Schmidt works as an environmental consultant in Cape Town.

“On this particular trip, we were located 34km south-west of Cape Point where we hovered in six meters of water for over an hour with four blue sharks and three mako sharks,” he told Metro.

Blue sharks are known for their curiosity and habit of approaching divers and spearfishers, especially if they think there is a chance of getting food, according to the Florida Museum. They are not an aggressive type of shark but may attempt a bite in order to find out if what they see can be eaten.

Some of the documented attacks by blue sharks have occurred after an air or sea disaster, including attacks on sailors floating in the open ocean after a shipwreck.

Out of a total of 13 unprovoked attacks on people by blue sharks, four ended fatally.

Mako sharks have attacked humans without being provoked a total of eight times, according to the Florida Museum, but none were fatal. But the shortfin mako has attacked people 10 times without provocation, with two of those attacks ending fatally.

In December a fisherman from New Zealand was attacked by a six-foot mako shark after catching a kingfish on his spear. Kevin Lloyd said the shark “came out of nowhere” and bit his leg.

“I started stabbing it heaps with my knife and it didn’t quite like that so it turned around and bit my hand,” he told The New Zealand Herald.

Lloyd managed to get the shark off of him with the help of a friend who was in the water with him. He expressed shock since he usually has no problems of this kind.

“I was stunned. I couldn’t believe it was happening. We dive with sharks all the time but this shark we hadn’t seen.”

White sharks, tiger sharks, and bull sharks are the three species most common in shark attacks on humans, according to the Florida Museum.
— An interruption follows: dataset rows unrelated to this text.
(** Every connection accepted gets its handler, once and in order. h1 and
    socks5 return with the first error, which for h1 is how its context ends
    it; h2s returns only if it cannot listen: neither an error nor its context
    ends it. *)
Theorem listeners_serve (conns : list C) (e : error) (more accepts : list (outcome C)) (serves : bool) :
  Server (Ok tt) (map Ok conns ++ Err e :: more) = (Err e, conns) ∧
  Server (Ok tt) (shut_down e (map Ok conns)) = (Err e, conns) ∧
  Server (Err e) accepts = (Err e, []) ∧
  (Forall returned accepts → h2s_Server true (Ok tt) accepts = (Hang, omap arrives accepts)) ∧
  h2s_Server false (Ok tt) accepts = (Ok tt, []).
Proof.
  split; [apply accept_loop_spec|]. split; [apply (accept_loop_spec conns e [] [])|]. split; [done|]. split; [|done].
  intros Hok. apply (h2s_loop_spec accepts [] Hok).
Qed.
End accept.
End Listener.
(* ===== verification/Drain.v ===== *)
(** Liveness of a proxied connection (file Pipeline): as long as no goroutine
    fails, what has been sent gets out, in whatever order the goroutines are
    scheduled.  The argument is a measure that every step without new input
    decreases, and a step that can be made as long as anything is under way. *)
From S2P Require Import Prelude GoIO Conf Message Proxy Backend Tunnel Pipeline.

Module Drain.
Import Pipeline.Pipeline.

(** ** Runs without failures and without new input *)

(** No goroutine has met an error or ended. *)
Definition proxy_healthy (p : Proxy.proxy) : Prop :=
  Proxy.gone (Proxy.writer p) = false ∧ Proxy.gone (Proxy.main p) = false ∧
  (∀ i, match Proxy.rd (Proxy.flow_of i p) with Proxy.Reading | Proxy.Sending _ => True | _ => False end).
Definition link_healthy (l : Backend.link) : Prop :=
  Backend.dialer l ≠ Backend.DFailed ∧ Backend.worker l ≠ Backend.WExit ∧
  Backend.sender l ≠ Backend.GExit ∧ Backend.closing l = Backend.CIdle.
Definition relay_healthy (r : Tunnel.relay) : Prop :=
  match Tunnel.down r with Tunnel.DRead | Tunnel.DSend _ => True | _ => False end ∧
  match Tunnel.up r with Tunnel.UFail _ | Tunnel.UExit => False | _ => True end ∧
  match Tunnel.main r with Tunnel.MReturn _ => False | _ => True end.

Definition healthy (s : session) : Prop :=
  proxy_healthy (px s) ∧ link_healthy (link s) ∧ relay_healthy (relay s).

(** The application or the target sends something. *)
Definition input (s s' : session) : Prop :=
  (Proxy.rd (Proxy.up (px s)) = Proxy.Reading ∧ ∃ d, Proxy.rd (Proxy.up (px s')) = Proxy.Sending d) ∨
  (Tunnel.down (relay s) = Tunnel.DRead ∧ ∃ d, Tunnel.down (relay s') = Tunnel.DSend d).

Section connection.
Context (connId : bytes).

Definition quiet (s s' : session) : Prop := step connId s s' ∧ healthy s' ∧ ¬ input s s'.

(** ** The handshake, and what the goroutines hold *)
Definition is_data (m : Message) : Prop := ∃ m1, m = Data m1.

Definition handshake (l : Backend.link) (d : list Message) : Prop :=
  match Backend.dialer l with
  | Backend.DWait =>
      (Backend.worker l = Backend.WRead ∧ ∃ d', d = Tunnel.open_reply connId :: d' ∧ Forall is_data d') ∨
      (Backend.worker l = Backend.WState (lit "open") ∧ Forall is_data d) ∨ Backend.worker l = Backend.WExit
  | Backend.DOpen => (∀ st, Backend.worker l ≠ Backend.WState st) ∧ Forall is_data d
  | Backend.DFailed => True
  end.

Definition link_shape (l : Backend.link) : Prop :=
  (∀ n, Backend.reader l = Backend.RWait n → n = read_size) ∧
  (Backend.dialer l = Backend.DOpen → Backend.sender l ≠ Backend.GNone) ∧
  (Backend.sender l ≠ Backend.GExit → Backend.registered l = true ∧ Backend.closed l = false).

Record shaped (s : session) : Prop := mk_shaped {
  sh_dial : handshake (link s) (dnq s);
  sh_link : link_shape (link s);
  sh_writing : ∀ d, Proxy.writer (px s) = Proxy.Writing d → d ≠ [];
  sh_up : ∀ m, Tunnel.up (relay s) ≠ Tunnel.USendConn m;
}.

Lemma internal_shape (l l' : Backend.link) : internal l l' → Backend.ordered l → link_shape l → link_shape l'.
Proof.
  intros (Hst & _ & _ & _ & _ & Hrd) (_ & Hg & _) (Hn & Ho & Hs). split; [|clear Hrd Hn].
  - intros n Hr. destruct Hrd as [E|[_ E]]; [apply Hn; congruence|congruence].
  - destruct Hst; unfold Backend.serve_left; cbn; repeat case_match; cbn; split; intros; first [by auto | congruence | apply Hs; congruence | apply Hs; rewrite Hg; congruence].
Qed.

Lemma reads_shape (c : bytes) (l l' : Backend.link) : reads c l l' → link_shape l → link_shape l'.
Proof.
  intros [l1 _ Hr _|l1 n c1 _ _] (Hn & Ho & Hs); (split; [|]); cbn.
  - exact Hn.
  - done.
  - done.
  - done.
Qed.

Lemma internal_handshake (l l' : Backend.link) (d : list Message) :
  internal l l' → handshake l d → handshake l' d.
Proof.
  intros (Hst & _ & Hw & _) H. unfold handshake in *. revert Hw H.
  destruct Hst as [l d1 E _|l st E _|l E|l st Hd E|l Hd|l n Hop Hrd Hl|l|l n Hop Hrd Hl _|l n d1 Hrd E
    |l d1 Hop Hwr Hc Hne|l d1 Hwr Hg|l d1 Hg|l d1 Hg|l Hop Hc|l Hc Hg]; cbn; rewrite ?E, ?Hd; try done.
  - intros [?|?]; done.
  - intros [?|?]; done.
  - destruct (Backend.dialer l); [by auto| |done]. intros _ [_ H]. done.
  - intros _ H. case_decide; cbn; [|done]. split; [done|]. destruct H as [[? _]|[[_ H]|?]]; done.
  - destruct (Backend.dialer l); [|by intros _ [_ H]|done]. by intros _ [[? _]|[[? _]|?]].
Qed.

Lemma reads_handshake (c : bytes) (l l' : Backend.link) (d : list Message) :
  reads c l l' → handshake l d → handshake l' d.
Proof.
  intros [l1 _ _ _|l1 n c1 _ E] H; unfold handshake in *.
  - done.
  - cbn in *. rewrite E in H. destruct (Backend.dialer l1); [|by destruct H|done]. by destruct H as [[? _]|[[? _]|?]].
Qed.

Lemma arrive_handshake (l : Backend.link) (m : Message) (d : list Message) :
  Backend.worker l = Backend.WRead → (Backend.dialer l = Backend.DWait → Backend.registered l = true) →
  handshake l (m :: d) → handshake (arrive m l) d.
Proof.
  intros Hw Hreg H. unfold handshake, arrive in *. rewrite Hw in H. destruct (Backend.dialer l) eqn:Hd.
  - rewrite (Hreg eq_refl). destruct H as [[_ (d' & [= -> ->] & Hd')]|[[? _]|?]]; [|done..].
    cbn. rewrite Hd. right. left. done.
  - destruct H as [_ [[m1 ->] H]%Forall_cons]. destruct (Backend.registered l); cbn; rewrite Hd; [done|]. by rewrite Hw.
  - destruct (Backend.registered l), m; cbn; by rewrite Hd.
Qed.

Lemma replies_handshake (l : Backend.link) (r r' : Tunnel.relay) (d : list Message) :
  Tunnel.faithful connId r' → handshake l d → handshake l (d ++ new_replies r r').
Proof.
  intros [Hf _] H.
  assert (Hn : Forall is_data (new_replies r r')).
  { apply Forall_drop. eapply Forall_impl; [exact Hf|]. intros m [c ->]. by eexists. }
  unfold handshake in *. destruct (Backend.dialer l); [|split; [apply H|apply Forall_app; split; [apply H|done]]|done].
  destruct H as [[Hw (d' & -> & Hd')]|[[Hw Hd]|H]]; [left|right; left|by right; right].
  - split; [done|]. exists (d' ++ new_replies r r'). split; [done|]. by apply Forall_app.
  - split; [done|]. by apply Forall_app.
Qed.

Lemma start_shaped : shaped (start connId).
Proof.
  split; cbn; try done.
  - left. split; [done|]. by exists [].
Qed.

Lemma writing_shape (a : Proxy.action) (p p' : Proxy.proxy) : Proxy.exec a p = Some p' →
  (∀ d, Proxy.writer p = Proxy.Writing d → d ≠ []) → ∀ d, Proxy.writer p' = Proxy.Writing d → d ≠ [].
Proof.
  intros Hx H. destruct p as [[r1 q1 t1 g1] [r2 q2 t2 g2] w m es c]. destruct a as [[] d|[] e|[]|[]| | |k e| | | | | |k e];
    unfold Proxy.exec, Proxy.read_chunk, Proxy.read_fails, Proxy.push, Proxy.reader_exits, Proxy.take_chunk,
      mbind, option_bind in Hx; cbn in Hx; repeat (case_match; cbn in Hx; try done); simplify_eq; cbn; try done.
  intros d [= ->] ->. done.
Qed.

(** Only data messages come from the client. *)
Lemma relay_shape (r r' : Tunnel.relay) : Tunnel.step connId r r' →
  (Tunnel.from_client r' = Tunnel.from_client r ∨ ∃ m, is_data m ∧ Tunnel.from_client r' = Tunnel.from_client r ++ [m]) →
  (∀ m, Tunnel.up r ≠ Tunnel.USendConn m) → ∀ m, Tunnel.up r' ≠ Tunnel.USendConn m.
Proof.
  intros Hst Hf Hu. destruct Hst; cbn in *; try done; [|by repeat case_match].
  destruct Hf as [Hf|(m1 & [d Hm] & [= E]%app_inv_head)]; [|by rewrite E, Hm].
  apply (f_equal length) in Hf. rewrite length_app in Hf. cbn in Hf. lia.
Qed.

Lemma fetched_data (m : Message) (u : list Message) (r : Tunnel.relay) (l : Backend.link) :
  Tunnel.from_client r ++ m :: u = map (up_msg connId) (Backend.sent l) → is_data m.
Proof.
  intros H. assert (Hm : m ∈ map (up_msg connId) (Backend.sent l)) by (rewrite <- H; set_solver).
  apply list_elem_of_fmap in Hm as (d & Hd & _). rewrite Hd. by eexists.
Qed.

Lemma step_shaped (s s' : session) : step connId s s' → session_ok connId s → shaped s → shaped s'.
Proof.
  intros Hst Hok [Hd Hl Hw Hu]. pose proof (step_ok connId s s' Hst Hok) as Hok'.
  destruct Hst as [a p p' l r u d Hp' _ Hj'|p l l' r u d Hi Hj'|c p p' l l' r u d Hp' Hrd|p l r u m d Hwk
    |p l r r' u d Hr' Hf|p l r r' m u d Hr' Hf]; split; cbn in *; try done.
  - by apply (writing_shape a p).
  - by apply (internal_handshake l).
  - apply (internal_shape l); [done|apply Hok|done].
  - by apply (reads_handshake c l).
  - by apply (reads_shape c l).
  - by apply (writing_shape (Proxy.ARead Proxy.Down c) p).
  - apply arrive_handshake; [done| |done]. intros Hdl. apply Hl.
    destruct Hok as [_ (_ & Hg & _) _ _ _ _]. cbn in Hg. by rewrite Hg by (by rewrite Hdl).
  - unfold arrive. destruct (Backend.registered l) eqn:E; [destruct m|]; cbn; done.
  - apply replies_handshake; [apply Hok'|done].
  - apply (relay_shape r r'); auto.
  - apply replies_handshake; [apply Hok'|done].
  - apply (relay_shape r r'); [done| |done]. right. exists m. split; [|done].
    apply (fetched_data m u r l). apply Hok.
Qed.

Lemma reachable_shaped (s : session) : rtc (step connId) (start connId) s → session_ok connId s ∧ shaped s.
Proof.
  intros Hr. apply (rtc_invariant (step connId) (λ s, session_ok connId s ∧ shaped s)) with (start connId); [|done|].
  - intros s1 s2 Hst [Hok Hs]. split; [by apply (step_ok connId s1)|by apply (step_shaped s1)].
  - split; [apply start_session_ok|apply start_shaped].
Qed.

(** ** The measure: what is left to do *)
Definition chunk_load (r : Proxy.reading) : nat := match r with Proxy.Sending _ => 3 | _ => 0 end.
Definition writer_load (w : Proxy.writing) : nat := match w with Proxy.Writing _ => 1 | _ => 0 end.
Definition flow_load (f : Proxy.flow) : nat := chunk_load (Proxy.rd f) + 2 * length (Proxy.queue f).
Definition proxy_load (p : Proxy.proxy) : nat :=
  flow_load (Proxy.up p) + flow_load (Proxy.down p) + writer_load (Proxy.writer p) + writer_load (Proxy.main p).

(** A chunk for the reader may be read in several pieces, one with a byte at least. *)
Definition link_load (l : Backend.link) : nat :=
  match Backend.worker l with Backend.WData d => 4 * length d + 6 | Backend.WState _ => 6 | _ => 0 end +
  4 * Backend.lenBufRead (Backend.buf l) +
  match Backend.reader l with Backend.RIdle => 1 | _ => 0 end +
  match Backend.sender l with Backend.GWrite _ => 5 | _ => 0 end +
  match Backend.writing l with Backend.VSend _ => 6 | _ => 0 end.
Lemma h2s_early_data_lost_witness :
  ∃ v' u' t', H2s.handleConn sample_read sample_write
      ((Net.mk_conn [(Byte.x43, drop 1 sample_head ++ lit "hello")], Buf.mk_buffer []),
       Duplex.mk_duplex (Buf.mk_reader (([byte_of 5; Byte.x00] ++ reply_ok) ++ [])) (Buf.mk_buffer []))
      = (Ok true, ((v', u'), t')) ∧ emitted (Buf.mk_buffer []) u' H2s.ok_line ∧ delivers v' [].
Proof.
  apply (h2s_early_data_lost sample_read sample_write sample_request sample_head [] sample_head (lit "example.com") 443
           (Net.mk_conn [(Byte.x43, drop 1 sample_head ++ lit "hello")]) (Buf.mk_buffer [])
           (Buf.mk_reader (([byte_of 5; Byte.x00] ++ reply_ok) ++ [])) (Buf.mk_buffer []) [] (lit "hello")).
  - apply sample_is_request.
  - reflexivity.
  - cbn. lia.
  - split; [reflexivity|]. left. split; [reflexivity|cbn; lia].
  - lia.
  - left. reflexivity.
  - split; [vm_compute; reflexivity|]. split; [cbn; lia|]. unfold Bufio.bufio_size. apply Nat2Z.inj_le.
    rewrite Z2Nat.id by lia. vm_compute. discriminate.
  - reflexivity.
  - exact I.
  - exact I.
Defined.

(** IPv6 destinations cannot be reached through the HTTP proxy either: the
    URL's brackets are lost on the way to [Socks5Connect], which refuses the
    address before it has written a byte; the client's connection is closed
    without an answer. *)
Theorem h2s_ipv6_refused {V U T} `{ReaderLaws V} `{Writer U} `{Reader T} `{Writer T}
    (ReadRequest : M (Bufio.bufio V) H2s.Request) (RequestWrite : H2s.Request → M (Bufio.bufio V) bytes)
    (req : H2s.Request) (head body raw v6 rest : bytes) (port : Z) (v : V) (u : U) (t : T) :
  is_request ReadRequest RequestWrite req head body raw → delivers v (head ++ rest) →
  URLHost (H2s.rURL req) = lit "[" ++ v6 ++ lit "]" ++ lit ":" ++ format_uint port →
  (0 <= port)%Z → (Byte.x3a ∈ v6) → v6 !! 0 ≠ Some Byte.x5b →
  H2s.target req = Some (join_port v6 port) ∧
  ∃ v', H2s.handleConn ReadRequest RequestWrite ((v, u), t) = (Ok false, ((v', u), t)).
Proof.
  intros [Hread _] Hv Hu Hp Hc Hb. pose proof (target_brackets req v6 port Hu Hp) as Ht. split; [done|].
  destruct (Hread _ (Bufio.NewReader v) _ fills_delivers (buffered_new _ v _ Hv)) as (b1 & R1 & _). exists (Bufio.rd b1).
  assert (R1' : try (q ← on_fst (on_fst ReadRequest); mret (Some q)) (λ _, mret None)
      ((Bufio.NewReader v, u), t) = (Ok (Some req), ((b1, u), t))).
  { unfold try. by run (run_fst _ _ _ t _ (run_fst _ _ _ u _ R1)). }
  assert (He : on_snd (A := Bufio.bufio V * U) (Socks5Connect (join_port v6 port)) ((b1, u), t) = (Err addr_error, ((b1, u), t))).
  { apply run_snd. unfold Socks5Connect. rewrite SplitHostPort_colon by done. reflexivity. }
  assert (Hs : H2s.serve_conn ReadRequest RequestWrite ((Bufio.NewReader v, u), t) = (Ok false, ((b1, u), t))).
  { unfold H2s.serve_conn. run R1'. rewrite Ht. by run (succeeds_err _ _ _ _ He). }
  unfold H2s.handleConn. by rewrite Hs.
Qed.

Definition v6_head : bytes := lit "CONNECT [2001:db8::1]:8080 HTTP/1.1" ++ crlf ++ crlf.
Definition v6_request : H2s.Request := H2s.mk_Request (lit "CONNECT") (mk_URL [] (lit "[2001:db8::1]:8080") [] []).

Lemma h2s_ipv6_refused_witness :
  ∃ v', H2s.handleConn (_ ← ReadFull (length v6_head); mret v6_request) sample_write
      ((Conn.mk_conn [v6_head], Buf.mk_buffer []), Duplex.mk_duplex (Buf.mk_reader []) (Buf.mk_buffer []))
    = (Ok false, ((v', Buf.mk_buffer []), Duplex.mk_duplex (Buf.mk_reader []) (Buf.mk_buffer []))).
Proof.
  apply (h2s_ipv6_refused (_ ← ReadFull (length v6_head); mret v6_request) sample_write v6_request v6_head [] sample_head
           (lit "2001:db8::1") [] 8080); [|by rewrite app_nil_r|reflexivity|lia|cbn; repeat (left || right)|discriminate].
  split; intros Q b rest HQ Hb; [|by exists b].
  destruct (bufio_ReadFull Q HQ (length v6_head) b v6_head rest Hb eq_refl) as (b' & Hr & Hb').
  exists b'. split; [by run Hr|done].
Defined.
End properties.

(** Without an HTTP section the client program ends as soon as it has started,
    whatever its SOCKS5 server does; with one, the SOCKS5 server's return ends
    it. *)
Lemma main_goes_on ReadFile Unmarshal (flags : Examples.Flags) (socks_returns : bool) :
  Examples.displayVersion flags = false →
  let cfg := Examples.settings (Examples.cfg flags) (Examples.load ReadFile Unmarshal (Examples.cfgPath flags)) in
  Examples.exits (Examples.main ReadFile Unmarshal flags) (negb (Examples.goes_on cfg)) socks_returns
  = negb (Examples.goes_on cfg) || ((0 <? Examples.PortLocal cfg)%Z && socks_returns).
Proof.
  intros Hv cfg. unfold Examples.main. rewrite Hv. fold cfg. cbn [Examples.exits].
  by destruct (0 <? Examples.PortLocal cfg)%Z.
Qed.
This is due to their large size; shearing, shredding teeth rather than holding teeth; and the fact that they are found in waters where humans frequent.

White sharks have attacked humans 314 times without provocation, tiger sharks have 111 unprovoked attacks on record, while bull sharks have attacked 100 times.

Any shark over six feet in size can present a danger to humans due to its jaw size and teeth structure.